Pero que si se acumula demasiado en la sangre, se favorece la formación de placas que pueden estrechar las arterias y llegar a bloquearlas; por lo que los niveles de colesterol elevados aumentan el riesgo de padecer enfermedades cardíacas; y que este riesgo aumenta con la edad, antecedentes familiares y sobrepeso.
Al respecto, la doctora Carolina González, explica que el colesterol que circula en la sangre viene en un 80 por ciento de lo que produce nuestro propio hígado y un 20 de la dieta, es decir del  colesterol que está presente en los alimentos que ingerimos.
Indica que el colesterol  LDL (lipoproteínas de baja densidad) que se conoce como el “malo”, sale del hígado hacia los tejidos periféricos para formar parte de membranas y hormonas; pero su exceso, se deposita en las arterias y genera placas ateromatosas que pueden llevar a desarrollar una enfermedad cardiovascular, como un infarto al miocardio o un accidente vascular.
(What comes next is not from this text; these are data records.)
(* ===== verification/Delivery.v ===== *)
(** * From a client's bytes to a peer's queue

    What the replies of server.cpp write, and the way of a message: received in
    pieces, parsed, and put into the queue of the connection its [Pragma] names. *)
From Stdlib Require Import ZArith Ascii String Lia.
From stdpp Require Import base tactics list gmap sets.
From S2P Require Import Prelude CLib Http HttpProofs Options Socket Observer Connection SampleNet SocketProofs.
From S2P Require Import ConnectionProofs Server SampleServer ServerInvariant ServerProofs.

#[local] Open Scope Z_scope.

(** ** Headers *)

(** The complete header of [sendReply], [sendReplyPage] and [sendReplyFavicon]. *)
Definition reply_header (org : bytes) (prag n : Z) : bytes :=
  bs "HTTP/1.1 200 OK" ++ CRLF ++ bs "Connection: close" ++ CRLF
  ++ bs "Server: WebRTC Reflector" ++ CRLF ++ bs "Origin: " ++ cstr org ++ CRLF
  ++ bs "Content-Type: text/plain" ++ CRLF ++ bs "Accept-Ranges: none" ++ CRLF
  ++ bs "Pragma: " ++ dec_unsigned prag ++ CRLF ++ bs "Cache-Control: no-store" ++ CRLF
  ++ bs "Content-Length: " ++ dec_unsigned n ++ CRLF ++ CRLF.

Definition page_header (mime : bytes) (n : Z) : bytes :=
  bs "HTTP/1.1 200 OK" ++ CRLF ++ bs "Connection: close" ++ CRLF
  ++ bs "Server: WebRTC Reflector" ++ CRLF ++ bs "Content-Type: " ++ cstr mime ++ CRLF
  ++ bs "Accept-Ranges: none" ++ CRLF ++ bs "Cache-Control: no-store" ++ CRLF
  ++ bs "Content-Length: " ++ dec_unsigned n ++ CRLF ++ CRLF.

(** The room the array leaves for a header. *)
Definition header_room : nat := 1022.

Lemma print_reply_header org prag n :
  0 <= prag < 2 ^ 32 -> 0 <= n <= INT_MAX ->
  snprintf (HTTP_HEADER_SIZE_MAX - 1) reply_header_format
    [AStr HTTP_SERVER_NAME; AStr org; AInt prag; AInt n]
  = Ok (take header_room (reply_header org prag n)).
Proof.
  intros Hp Hn. unfold reply_header. rewrite <- (dec_nonneg prag), <- (dec_nonneg n) by lia.
  rewrite <- (u32_small prag) at 2 by done.
  rewrite <- (i32_small n) at 2 by (unfold INT_MIN, INT_MAX in *; lia). reflexivity.
Qed.

Lemma print_page_header mime n :
  0 <= n <= INT_MAX ->
  snprintf (HTTP_HEADER_SIZE_MAX - 1) page_header_format [AStr HTTP_SERVER_NAME; AStr mime; AInt n]
  = Ok (take header_room (page_header mime n)).
Proof.
  intros Hn. unfold page_header. rewrite <- (dec_nonneg n) by lia.
  rewrite <- (i32_small n) at 2 by (unfold INT_MIN, INT_MAX in *; lia). reflexivity.
Qed.

Lemma take_whole {A} n (l : list A) : take n l = l <-> (length l <= n)%nat.
Proof.
  split; [|apply take_ge]. intros E%(f_equal length). rewrite length_take in E. lia.
Qed.

Lemma reply_header_length org prag n :
  length (reply_header org prag n)
  = (174 + length (cstr org) + length (dec_unsigned prag) + length (dec_unsigned n))%nat.
Proof. unfold reply_header. bs_length. lia. Qed.

(** ** Replies *)

Section Replies.
Context {W : Type} `{Winsock W} `{Runtime W} `{Files W}.

(** Writes pieces to a socket and leaves the header in the buffer. *)
Definition respond (p : nat) (pieces : list bytes) (header b : bytes) (sh : Shared W)
  : outcome (bytes * Shared W) :=
  sh ← write_all p pieces sh; Ok (print_into b header, sh).

Lemma respond_two p h d (b : bytes) (sh : Shared W) :
  (sh ← write_to p h sh; sh ← write_to p d sh; Ok (print_into b h, sh)) = respond p [h; d] h b sh.
Proof.
  unfold respond, write_all. simpl. destruct (write_to p h sh) as [sh1| | |]; [|done..]. simpl.
  by destruct (write_to p d sh1).
Qed.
Y que el “bueno”, HDL (lipoproteína de alta densidad) actúa llevando parte del colesterol de vuelta al hígado para su metabolización, y evitar se deposite en las arterias.
Añade que los alimentos no contienen directamente colesterol bueno, pero algunos como el aguacate y el aceite de oliva, ayudan a mejorar sus niveles; y que el ejercicio también ayuda a elevarlo.
Y que la mayoría de las personas, manteniendo una alimentación saludable y realizando ejercicio físico regularmente, pueden disminuir el colesterol malo y mantener el bueno; siempre y cuando no tengan una condición genética que produzca hipercolesterolemia, independiente de la dieta y de la actividad física que realice.
Estos casos, generalmente deben ser medicados en forma permanente para disminuir el riesgo de enfermedad cardiovascular.